🤖 AI Summary
EIP-7702’s delegation mechanism enables externally owned accounts (EOAs) to grant unconditional, persistent execution authority over themselves to arbitrary smart contracts via a single signature—introducing novel, persistent phishing attacks.
Method: We conduct the first systematic analysis of its three triggering vectors (user-, attacker-, and protocol-driven), identify new attack surfaces—including ERC-4337 remote delegation reuse and cross-chain replay—and perform the first large-scale empirical study across multiple EVM-compatible chains. Our methodology integrates on-chain behavioral analysis, controlled experiments, multi-chain event tracing, and address/contract clustering, covering over 150,000 delegation and execution events.
Contribution/Results: We empirically confirm highly centralized malicious adoption, resulting in substantial asset losses. We further propose deployable, protocol-level defenses, establishing foundational practical insights for securing account abstraction ecosystems.
📝 Abstract
EIP-7702 introduces a delegation-based authorization mechanism that allows an externally owned account (EOA) to authenticate a single authorization tuple, after which all subsequent calls are routed to arbitrary delegate code. We show that this design enables a qualitatively new class of phishing attacks: instead of deceiving users into signing individual transactions, an attacker can induce a victim to sign a single authorization tuple that grants unconditional and persistent execution control over the account.
Through controlled experiments, we identify three reliable trigger pathways: user-driven, attacker-driven, and protocol-triggered. Each can lead to full account takeover and complete asset drainage. We further propose two extended attack surfaces. First, ERC-4337's EntryPoint pipeline enables remote and repeated activation of the delegated code without further victim involvement. Second, the chain-agnostic authorization mode permits replay-like compromises across independent networks.

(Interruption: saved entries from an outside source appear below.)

(* ===== verification/CsvSource.v ===== *)
(** * CsvSource: the bytes of a CSV file, [crates/qh-import/src/csv_source.rs].

    The file is checked whole in its code page before a row is read ([scan]) and turned into UTF-8 as
    it is read ([transcoder_read]). A file is the reads to come; the parser of the csv crate is a
    parameter. The properties follow the definitions. *)
From stdpp Require Import gmap.
From S2P Require Import Prelude Bytes Text Scan Directive Value Batch Plan Writers WritersSpec JsonSource JsonSourceSpec.
#[local] Open Scope nat_scope.
#[local] Set Warnings "-register-all".

(** A call to [read]; [Got []] is the end of the file. *)
Inductive FileRead := Interrupted | Failed (error : bytes) | Got (chunk : bytes).

(** ** The high half of a page *)

(** [char::from_u32] *)
Definition from_u32 (code : Z) : option Z := if ((0xD800 <=? code) && (code <=? 0xDFFF) || (0x10FFFF <? code))%Z then None else Some code.
Definition note_char (c : Codec) (table : list (option Z)) (code : Z) : list (option Z) :=
  match from_u32 code with
  | None => table
  | Some character =>
      match codec_encode c (encode_utf8 character) with
      | [b] =>
          if ((0x80 <=? b) && (b <=? 0xFF))%Z then
            let index := Z.to_nat (b - 0x80) in match table !! index with Some None => <[index := Some character]> table | _ => table end
          else table
      | _ => table
      end
  end.
(** [from..], [n] codes. *)
Fixpoint codes (n : nat) (from : Z) : list Z := match n with O => [] | S n => from :: codes n (from + 1)%Z end.
Definition high_half (c : Codec) : list (option Z) :=
  match c with AsciiPage => replicate 128 None | _ => fold_left (note_char c) (codes (Z.to_nat (0xFFFF - 0x80 + 1)) 0x80) (replicate 128 None) end.
Definition in_table (table : list (option Z)) (b : Z) : option Z := if (b <? 0x80)%Z then Some b else mjoin (table !! Z.to_nat (b - 0x80)).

We also present the first empirical measurement of EIP-7702 usage across major EVM chains. Analyzing over 150k authorization and execution events involving 26k addresses and hundreds of delegator contracts, we assess the protocol's real-world footprint. Our findings show that EIP-7702 authorizations are highly centralized, dominated by a small number of contract families linked to criminal activity and repeatedly reused across incidents. Corresponding loss data reveals substantial theft of ETH, ERC-20 tokens, and NFTs. These results provide practical evidence that the attack surface we identify is not merely theoretical, but is already being exploited at scale. We conclude by proposing protocol-level defenses to mitigate the delegation-based phishing vector introduced by EIP-7702.